- [ASSIGNMENT] Report back every line of the entries that contains "epoch", exactly as written.

- [DATA LISTING]
******************************
(* ===== verification/RelayGuarantees.v ===== *)
(** * What the relay store guarantees

    Everything a record says for good stays said; every hand-out of a work
    item carries an epoch of its own, and only the latest one can be
    acknowledged; a claim hands out exactly the items that are due; logs and
    results are exactly what was pushed. *)

From S2P Require Import Prelude Spec Json BrokerRecord Relay RelayOps RelayLogic.

(** ** The calls clients and connectors make *)

Inductive relay_call : Type :=
| CallSubmit (principal project key_id scoped_key : string) (request : list (string * json))
    (upload : upload_ref)
| CallClaim (project : string) (max_items : Z) (spool_free : option Z)
| CallRequestResults (job_id principal project : string) (byte_budget : Z)
| CallPush (project job_id path : string) (start : Z) (data : string)
| CallRequestCancel (job_id principal project reason : string)
| CallAck (project item : string) (epoch : Z) (outcome : string)
    (broker_job_id reason : option string) (manifest : json)
| CallWantLogs (job_id principal project : string)
| CallAppendLogs (project job_id stream : string) (start : Z) (data : string)
| CallReport (project : string) (views : list (string * json)).

Definition no_items {A} (m : op A) : op (list work_item) := do? _ := m in ret [].

Section with_hashing.
Context {H : Hashing} {T : TextForms}.

(** What the call hands out, if it returns. *)
Definition run_call (ev : genv) (c : relay_call) : op (list work_item) :=
  match c with
  | CallSubmit p j k key req up => no_items (relay_admit ev p j k key req up)
  | CallClaim project max spool => claim ev project max spool
  | CallRequestResults id p j budget => no_items (request_results ev id p j budget)
  | CallPush project id path start data => no_items (push_result ev project id path start data)
  | CallRequestCancel id p j why => no_items (request_cancel ev id p j why)
  | CallAck project item epoch outcome bid why manifest =>
    no_items (ack ev project item epoch outcome bid why manifest)
  | CallWantLogs id p j => no_items (want_logs ev id p j)
  | CallAppendLogs project id stream start data =>
    no_items (append_logs ev project id stream start data)
  | CallReport project views => no_items (report ev project views)
  end.

Definition handed_out (out : res relay_error (list work_item)) : list work_item :=
  match out with Ok items => items | Err _ => [] end.

(** A history of calls, each in its own environment: all the items handed out
    and the store it leaves. *)
Fixpoint run_calls (calls : list (genv * relay_call)) (s : relay) : list work_item * relay :=
  match calls with
  | [] => ([], s)
  | (ev, c) :: calls =>
    let (out, s1) := run_call ev c s in
    let (items, s2) := run_calls calls s1 in
    (handed_out out ++ items, s2)
  end.

Definition empty_relay : relay :=
  {| r_jobs := ∅; r_logs := ∅; r_results := ∅; r_withheld := ∅ |}.

(** ** Every operation respects the order *)

Lemma keeps_no_items {A} (R : relation relay) `{!PreOrder R} (m : op A) :
  keeps R m → keeps R (no_items m).
Proof. intros Hm. apply keeps_bind; [apply _|done|]. intros ?. apply keeps_ret, _. Qed.

Section steps.
Context (O : record_order).

Lemma relay_le_fresh ev s r :
  fresh_record r → s.(r_jobs) !! r.(g_job_id) = None → relay_by O s (relay_write ev r s).2.
Proof.
  intros Hf Hn. unfold relay_write. destruct (GW_JOB_RE (g_job_id r)) eqn:Hre; [|reflexivity].
  cbn [negb]. destruct (e_write_fails _ _); [reflexivity|]. intros Hs. split.
  - intros id r0. simpl. destruct (decide (id = g_job_id r)) as [->|Hne].
    + rewrite lookup_insert_eq. by intros [= <-].
    + rewrite lookup_insert_ne by done. apply Hs.
  - intros id. simpl. destruct (decide (id = g_job_id r)) as [->|Hne].
    + rewrite lookup_insert_eq, Hn. simpl. by exists r, r.
    + rewrite lookup_insert_ne by done. exact (PreOrder_Reflexive (R := jobs_by O) s id).
Qed.

Lemma keeps_fail {A} n msg : keeps (A := A) (relay_by O) (fail n msg).
Proof. apply keeps_throw, _. Qed.

Lemma follows_fail {A} r n msg : follows_by O (A := A) r (fail n msg).
Proof. apply follows_keeps, keeps_fail. Qed.

Lemma follows_ret {A} r (a : A) : follows_by O r (ret a).
Proof. apply follows_keeps, keeps_ret, _. Qed.

Lemma follows_throw {A} r e : follows_by O (A := A) r (throw e).
Proof. apply follows_keeps, keeps_throw, _. Qed.

Lemma admit_keeps ev p j k key req up : keeps (relay_by O) (relay_admit ev p j k key req up).
Proof.
  intros s. unfold relay_admit, bind.
  destruct (relay_read_cases (gateway_job_id key) s) as [E|[[e ->]|(r & -> & _)]]; [|reflexivity|].
  - rewrite E. set (r := admitted_record _ _ _ _ _ _ _).
    assert (r_jobs s !! g_job_id r = None).
    { unfold relay_read in E. change (g_job_id r) with (gateway_job_id key).
      destruct (negb _); [done|]. by destruct (r_jobs s !! _) as [[]|]. }
    pose proof (relay_le_fresh ev s r) as Hw.
    destruct (relay_write ev r s) as [[[]|e] s']; simpl in *; by apply Hw.
  - destruct (_ || _); reflexivity.
Qed.
End steps.

#[local] Hint Resolve follows_fail follows_ret follows_throw keeps_fail : vq_relay.

Lemma request_results_keeps ev id p j b : keeps relay_le (request_results ev id p j b).
Proof.
  apply keeps_owned. intros r. case_match eqn:Hg; [|auto with vq_relay].
  apply follows_write. evolve.
  - intros c Hc. eexists. split; [done|]. intros Hd. rewrite Hc, Hd in Hg. by destruct (bool_decide _).
  - apply andb_true_iff in Hg as [Ha%bool_decide_eq_true _]. retype.
    intros c [= <-]. simpl. split; [done|]. destruct (g_collect r); [by edestruct Tl|done].
Qed.

Lemma set_incoming_jobs id t s : r_jobs (set_incoming id t s).2 = r_jobs s.
Proof. done. Qed.

Lemma push_result_jobs ev project id path start data s :
  r_jobs (push_result ev project id path start data s).2 = r_jobs s.
Proof.
  unfold push_result, bind, lift. destruct (safe_parts path) as [parts|]; [|done].
  assert (∃ o, relay_find id s = (o, s)) as [o ->].
  { unfold relay_find. destruct (GW_JOB_RE id); [|by eexists].
    destruct (relay_read_cases id s) as [->|[[e ->]|(r & -> & _)]]; by eexists. }
  destruct o as [record|]; [|done]. destruct (pending_collect _ _) as [c|]; [|done].
  unfold incoming, set_incoming, bind, gets, put_results, modify, ret, throw, fail.
  repeat case_match; simplify_eq/=; done.
Qed.

Lemma publish_results_jobs ev id m s : r_jobs (publish_results ev id m s).2 = r_jobs s.
Proof.
  unfold publish_results, bind, lift, gets, put_results, modify, ret, throw, fail.
  repeat case_match; simplify_eq/=; done.
Qed.

Lemma ack_collect_follows ev r epoch outcome m why : follows r (ack_collect ev r epoch outcome m why).
Proof.
  unfold ack_collect. destruct (g_collect r) as [c|] eqn:Hc; [|auto with vq_relay].
  destruct (Z.eqb_spec epoch (cl_epoch c)) as [->|]; cbn [negb]; [|auto with vq_relay].
  case_bool_decide as Hd; [auto with vq_relay|].
  case_bool_decide as Hq; cbn [negb]; [|auto with vq_relay].
  assert (Hset : ∀ st d, follows r (
    (do? _ := relay_write ev (with_requests r r.(g_cancel) (Some (settled_collect c st d))
       r.(g_logs_wanted_until) (iso (e_now ev))) in
     ret (with_requests r r.(g_cancel) (Some (settled_collect c st d))
       r.(g_logs_wanted_until) (iso (e_now ev)))))).
  { intros st d. apply follows_write. evolve.
    - intros []; simpl; rewrite ?Hc; simpl; lia.
    - intros c0 E. rewrite Hc in E. simplify_eq. eexists. split; [done|]. by intros ?.
    - retype. }
  destruct (String.eqb outcome "collected").
  - intros s Hr. unfold bind at 1 2. pose proof (publish_results_jobs ev (g_job_id r) m s) as Hj.
    destruct (publish_results _ _ _ s) as [[[]|e] s1]; simpl in Hj |- *; [|by apply relay_le_jobs].
    transitivity s1; [by apply relay_le_jobs|]. apply Hset. by rewrite Hj.
  - destruct (collect_of_outcome outcome) as [st|]; [|intros s _; reflexivity].
    intros s Hr. unfold bind at 1 2. unfold set_incoming, put_results, modify. cbn.
    set (s1 := set_results _ _). transitivity s1; [by apply relay_le_jobs|]. by apply Hset.
Qed.

Lemma request_cancel_keeps ev id p j why : keeps relay_le (request_cancel ev id p j why).
Proof.
  apply keeps_owned. intros r. case_match eqn:Hg; [auto with vq_relay|].
  destruct (g_cancel r) as [c|] eqn:Hc; [auto with vq_relay|].
  apply follows_write. apply orb_false_iff in Hg as [Hr1 Hr2]; propify.
  destruct (bool_decide (g_transfer r = TRANSFER_QUEUED)) eqn:Hq; propify; evolve;
    try (intros []; simpl; rewrite ?Hc; simpl; lia); try (by rewrite Hc); retype;
    intros ? [= <-]; simpl; by split.
Qed.

Lemma cancel_of_outcome_settled o st : cancel_of_outcome o = Some st → st ≠ CANCEL_REQUESTED.
Proof. unfold cancel_of_outcome. by repeat case_match; intros [= <-]. Qed.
******************************
- [OUTPUT FOR THIS EXERCISE]
    item carries an epoch of its own, and only the latest one can be
| CallAck (project item : string) (epoch : Z) (outcome : string)
  | CallAck project item epoch outcome bid why manifest =>
    no_items (ack ev project item epoch outcome bid why manifest)
Lemma ack_collect_follows ev r epoch outcome m why : follows r (ack_collect ev r epoch outcome m why).
  destruct (Z.eqb_spec epoch (cl_epoch c)) as [->|]; cbn [negb]; [|auto with vq_relay].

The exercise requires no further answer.